▶ WORK REQUIRED:
Whenever a line in the data holds the string "revert", pull that line out.

▶ RECORDS TO PROCESS:

Lemma collect_leaves_inv pos ps entries ps' ls :
  collect_leaves pos ps entries = Ok (ps', ls) ->
  ls = leaf_hash <$> entries /\ NoDup (entry_id <$> entries) /\ digests ls
  /\ (forall e, e ∈ entries -> ps !! entry_id e = None).
Proof.
  revert pos ps ls. induction entries as [|e entries IH]; intros pos ps ls; cbn [collect_leaves].
  - intros [= <- <-]. split_and!; [done|constructor|constructor|]. intros e He. by apply not_elem_of_nil in He.
  - destruct (ps !! entry_id e) eqn:Hps; [done|].
    destruct (Nat.eqb_spec (length (leaf_hash e)) HASH_SIZE) as [Hl|]; [|done]. intros E.
    destruct (collect_leaves (S pos) _ entries) as [[ps1 ls1]|] eqn:E1; [|done].
    cbn in E. injection E as <- <-. apply IH in E1 as (-> & Hnd & Hd & Hfresh).
    assert (entry_id e ∉ entry_id <$> entries) as Hne.
    { intros (x & Hx & Hin)%list_elem_of_fmap. specialize (Hfresh x Hin).
      by rewrite Hx, lookup_insert_eq in Hfresh. }
    split_and!; [done|by constructor|by constructor|].
    intros x [->|Hx]%elem_of_cons; [done|]. specialize (Hfresh x Hx).
    rewrite lookup_insert_ne in Hfresh; [done|]. intros Heq. apply Hne. rewrite Heq.
    by apply list_elem_of_fmap_2.
Qed.

(** The shape of a built tree. *)
Lemma build_merkle_tree_inv entries t :
  build_merkle_tree entries = Ok t ->
  entries ≠ [] /\ NoDup (entry_id <$> entries) /\ digests (leaf_hash <$> entries) /\
  mt_levels t = (leaf_hash <$> entries) :: build_levels (length entries) (leaf_hash <$> entries).
Proof.
  unfold build_merkle_tree. destruct entries as [|e entries]; [done|].
  destruct (collect_leaves 0 ∅ (e :: entries)) as [[ps ls]|] eqn:E; [|done]. intros [= <-].
  apply collect_leaves_inv in E as (-> & Hnd & Hd & _). split_and!; [done..|]. cbn [mt_levels].
  by rewrite length_fmap.
Qed.

Lemma build_merkle_tree_ok entries :
  entries ≠ [] -> NoDup (entry_id <$> entries) -> digests (leaf_hash <$> entries) ->
  exists t, build_merkle_tree entries = Ok t /\
    (forall id, mt_entry_positions t !! id = fst <$> list_find (fun e => entry_id e = id) entries).
Proof.
  intros Hne Hnd Hd.
  destruct (collect_leaves_ok 0 ∅ entries) as (ps & E & Hps); [done..|].
  unfold build_merkle_tree. destruct entries as [|x entries]; [done|]. rewrite E.
  eexists. split; [reflexivity|]. intros id. cbn [mt_entry_positions]. rewrite Hps.
  by destruct (list_find _ (x :: entries)) as [[i y]|].
Qed.

Lemma root_spec t r : root t = Ok r <-> exists l, last (mt_levels t) = Some l /\ head l = Some r.
Proof.
  unfold root. destruct (last (mt_levels t)) as [l|]; cbn [of_option mbind result_bind].
  - rewrite <- head_lookup. destruct (head l) eqn:E; cbn; naive_solver.
  - naive_solver.
Qed.

Lemma root_of_last t r : last (mt_levels t) = Some [r] -> root t = Ok r.
Proof. intros E. apply root_spec. eauto. Qed.

(** A built tree ends on its root alone. *)
Lemma build_root entries t :
  build_merkle_tree entries = Ok t -> exists r, last (mt_levels t) = Some [r] /\ root t = Ok r.
Proof.
  intros (Hne & _ & _ & El)%build_merkle_tree_inv.
  destruct (build_levels_last (length entries) (leaf_hash <$> entries)) as [r Hr].
  - by destruct entries.
  - rewrite length_fmap. lia.
  - exists r. rewrite El. split; [exact Hr|]. apply root_of_last. by rewrite El.
Qed.

Lemma build_root_last entries t r :
  build_merkle_tree entries = Ok t -> root t = Ok r ->
  last ((leaf_hash <$> entries) :: build_levels (length entries) (leaf_hash <$> entries)) = Some [r].
Proof.
  intros Hb Hr. destruct (build_root _ _ Hb) as (r' & Hl & Hr').
  apply build_merkle_tree_inv in Hb as (_ & _ & _ & El). rewrite <- El. congruence.
Qed.

Lemma verify_merkle_proof_true h proof r :
  verify_merkle_proof h proof r = true <->
  length h = HASH_SIZE /\ length r = HASH_SIZE /\ fold_proof h proof = Some r.
Proof.
  unfold verify_merkle_proof. destruct (Nat.eqb_spec (length h) HASH_SIZE); [|cbn; naive_solver].
  destruct (Nat.eqb_spec (length r) HASH_SIZE); [|cbn; naive_solver]. cbn [negb orb].
  destruct (fold_proof h proof); rewrite ?bool_decide_eq_true; naive_solver.
Qed.

(** More fuel changes nothing. *)
Lemma build_levels_fuel f1 f2 level :
  length level <= S f1 -> length level <= S f2 -> build_levels f1 level = build_levels f2 level.
Proof.
  revert f2 level. induction f1 as [|f1 IH]; intros [|f2] level H1 H2; cbn [build_levels]; [done|..];
    destruct (Nat.ltb_spec 1 (length level)) as [Hl|]; try done; [lia..|].
  pose proof (up_shorter level Hl). rewrite (IH f2); [done|lia..].
Qed.

(** An odd level and the same level with its last node repeated have the same parents. *)
Lemma up_duplicate level h :
  Nat.odd (length level) = true -> last level = Some h -> up (level ++ [h]) = up level.
Proof.
  intros Ho Hl. unfold up, pad_level. rewrite length_app, Nat.add_1_r, Nat.even_succ, Ho, Hl.
  rewrite <- Nat.negb_odd, Ho. done.
Qed.

Lemma list_find_entry_id entries i e :
  NoDup (entry_id <$> entries) -> entries !! i = Some e ->
  list_find (fun x => entry_id x = entry_id e) entries = Some (i, e).
Proof.
  intros Hnd Hi. apply list_find_Some. split_and!; [done|done|]. intros j y Hj Hlt Hy.
  assert (j = i); [|lia].
  apply (NoDup_lookup _ j i (entry_id e) Hnd); rewrite list_lookup_fmap; [by rewrite Hj, <- Hy|by rewrite Hi].
Qed.

Lemma last_level_digest f level r :
  digests level -> last (level :: build_levels f level) = Some [r] -> length r = HASH_SIZE.
Proof.
  revert level. induction f as [|f IH]; intros level Hd; cbn [build_levels].
  - intros [= ->]. by apply Forall_cons in Hd as [].
  - destruct (1 <? length level).
    + intros Hl. apply (IH (up level)); [apply up_digests|exact Hl].
    + intros [= ->]. by apply Forall_cons in Hd as [].
Qed.

Lemma duplicate_levels f1 f2 level h :
  Nat.odd (length level) = true -> 1 < length level -> last level = Some h ->
  length level <= f1 -> length level <= f2 ->
  last ((level ++ [h]) :: build_levels f1 (level ++ [h])) = last (level :: build_levels f2 level).
Proof.
  intros Ho Hl Hh H1 H2. destruct f1 as [|f1]; [lia|]. destruct f2 as [|f2]; [lia|].
  pose proof (up_shorter level Hl) as Hs. cbn [build_levels].
  rewrite length_app. cbn [length]. rewrite (up_duplicate level h Ho Hh).
  rewrite (proj2 (Nat.ltb_lt 1 (length level + 1))) by lia. rewrite (proj2 (Nat.ltb_lt _ _) Hl).
  cbn [last]. by rewrite (build_levels_fuel f1 f2) by lia.
Qed.

End Merkle.

(** ** Theorems *)

Section Theorems.
Context `{Hashlib}.

(** Every entry has a proof that verifies, one hash per level above the leaves. *)
Lemma proof_of_entry (entries : list LedgerEntry) (t : MerkleTree) (e : LedgerEntry) :
  build_merkle_tree entries = Ok t -> e ∈ entries ->
  exists r proof, root t = Ok r /\ get_proof t (entry_id e) = Ok proof /\
    length proof = Nat.log2_up (length entries) /\
    verify_merkle_proof (leaf_hash e) proof r = true.
Proof.
  intros Hb [i Hi]%list_elem_of_lookup. pose proof (build_merkle_tree_inv _ _ Hb) as (Hne & Hnd & Hd & El).
  destruct (build_merkle_tree_ok entries Hne Hnd Hd) as (t' & Hb' & Hpos).
  assert (t' = t) as -> by congruence.
  assert ((leaf_hash <$> entries) !! i = Some (leaf_hash e)) as Hli by by rewrite list_lookup_fmap, Hi.
  assert (length (leaf_hash <$> entries) <= S (length entries)) as Hf by (rewrite length_fmap; lia).
  destruct (proof_items_complete (length entries) (leaf_hash <$> entries) i _ Hd Hli Hf)
    as (items & r & E1 & E2 & E3 & E4).
  exists r, items. split_and!.
  - apply root_of_last. by rewrite El.
  - unfold get_proof. rewrite Hpos, (list_find_entry_id _ _ _ Hnd Hi). by rewrite El.
  - rewrite E4, build_levels_length, length_fmap; [done|by destruct entries|exact Hf].
  - apply verify_merkle_proof_true. split_and!; [|by eapply last_level_digest|done].
    by apply (Forall_lookup_1 _ _ _ _ Hd Hli).
Qed.

(** C40. Building succeeds exactly on a non-empty list of entries with distinct numbers and 32-byte
    leaf hashes; the levels start with the leaves, end with one root, and are one more than
    the rounded-up logarithm of the number of leaves. *)
Theorem build_merkle_tree_spec (entries : list LedgerEntry) :
  (is_ok (build_merkle_tree entries) = true <->
    entries ≠ [] /\ NoDup (entry_id <$> entries) /\ Forall (fun e => length (leaf_hash e) = 32) entries) /\
  (forall t, build_merkle_tree entries = Ok t ->
    head (levels t) = Some (leaf_hash <$> entries) /\
    length (levels t) = S (Nat.log2_up (length entries)) /\
    exists r, last (levels t) = Some [r] /\ root t = Ok r).
Proof.
  split; [split|].
  - destruct (build_merkle_tree entries) as [t|] eqn:E; [|done].
    intros _. apply build_merkle_tree_inv in E as (Hne & Hnd & Hd & _).
    split_and!; [done..|]. by apply Forall_fmap in Hd.
  - intros (Hne & Hnd & Hd). destruct (build_merkle_tree_ok entries) as (t & -> & _); [done..| |done].
    by apply Forall_fmap.
  - intros t E. pose proof (build_root _ _ E) as (r & Hl & Hr).
    apply build_merkle_tree_inv in E as (Hne & _ & _ & El). unfold levels. rewrite El in *.
    split_and!; [done| |eauto]. cbn [length]. rewrite build_levels_length, length_fmap; [done| |].
    + by destruct entries.
    + rewrite length_fmap. lia.
Qed.

(** C39. The loop over the levels terminates: after as many rounds as the binary logarithm of the
    number of leaves its condition is false, on a level of one node, so that any greater bound on
    the rounds, the number of leaves among them, gives the same levels. *)
Theorem build_levels_terminates (fuel : nat) (level : list bytes) :
  level ≠ [] -> Nat.log2_up (length level) <= fuel ->
  build_levels fuel level = build_levels (length level) level /\
  length (build_levels fuel level) = Nat.log2_up (length level) /\
  exists r, last (level :: build_levels fuel level) = Some [r].
Proof.
  intros Hne Hf. rewrite build_levels_enough by done.
  assert (Nat.log2_up (length level) <= length level) as Hle by apply Nat.log2_up_le_lin, Nat.le_0_l.
  rewrite <- (build_levels_enough (length level) level Hne Hle). split_and!; [done| |].
  - apply build_levels_length; [done|lia].
  - apply build_levels_last; [done|lia].
Qed.

(** Completeness of inclusion proofs: for every entry of a built tree, [get_proof] gives a proof
    of logarithmic length that [verify_merkle_proof] accepts against the root. *)
Theorem merkle_proof_complete (entries : list LedgerEntry) (t : MerkleTree) (e : LedgerEntry) :
  build_merkle_tree entries = Ok t -> e ∈ entries ->
  exists r proof, root t = Ok r /\ get_proof t (entry_id e) = Ok proof /\
    length proof = Nat.log2_up (length entries) /\
    verify_merkle_proof (leaf_hash e) proof r = true.
Proof. apply proof_of_entry. Qed.

(** C23. Soundness of inclusion proofs: a proof of the height of the tree that verifies against its
    root proves a leaf of the tree, when the hashed pairs do not collide. *)
Theorem merkle_proof_sound (entries : list LedgerEntry) (t : MerkleTree) (h r : bytes) (proof : list bytes) :
  build_merkle_tree entries = Ok t -> root t = Ok r ->
  length proof = length (levels t) - 1 ->
  verify_merkle_proof h proof r = true ->
  collision_free (tree_preimages (length entries) (leaf_hash <$> entries) ++ proof_preimages h proof) ->
  h ∈ leaf_hash <$> entries.
Proof.
  intros Hb Hr Hlen (Hh & _ & Hfold)%verify_merkle_proof_true Hcf.
  pose proof (build_root_last _ _ _ Hb Hr) as Hlast.
  apply build_merkle_tree_inv in Hb as (_ & _ & Hd & El).
  eapply fold_proof_sound; eauto. unfold levels in Hlen. rewrite El in Hlen. cbn [length] in Hlen. lia.
Qed.

(** The root commits the leaves in order: two trees over the same number of entries with the
    same root have the same leaf hashes, when the hashed pairs do not collide. *)
Theorem merkle_root_binds (es1 es2 : list LedgerEntry) (t1 t2 : MerkleTree) (r : bytes) :
  build_merkle_tree es1 = Ok t1 -> build_merkle_tree es2 = Ok t2 ->
  length es1 = length es2 -> root t1 = Ok r -> root t2 = Ok r ->
  collision_free (tree_preimages (length es1) (leaf_hash <$> es1)
                  ++ tree_preimages (length es2) (leaf_hash <$> es2)) ->
  leaf_hash <$> es1 = leaf_hash <$> es2.
Proof.
  intros Hb1 Hb2 Hlen Hr1 Hr2 Hcf.
  pose proof (build_root_last _ _ _ Hb1 Hr1) as Hl1. pose proof (build_root_last _ _ _ Hb2 Hr2) as Hl2.
  apply build_merkle_tree_inv in Hb1 as (_ & _ & Hd1 & _), Hb2 as (_ & _ & Hd2 & _).
  rewrite <- Hlen in *. eapply top_binding; eauto. by rewrite !length_fmap.
Qed.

▶ SOLUTION:
  revert pos ps ls. induction entries as [|e entries IH]; intros pos ps ls; cbn [collect_leaves].
  revert f2 level. induction f1 as [|f1 IH]; intros [|f2] level H1 H2; cbn [build_levels]; [done|..];
  revert level. induction f as [|f IH]; intros level Hd; cbn [build_levels].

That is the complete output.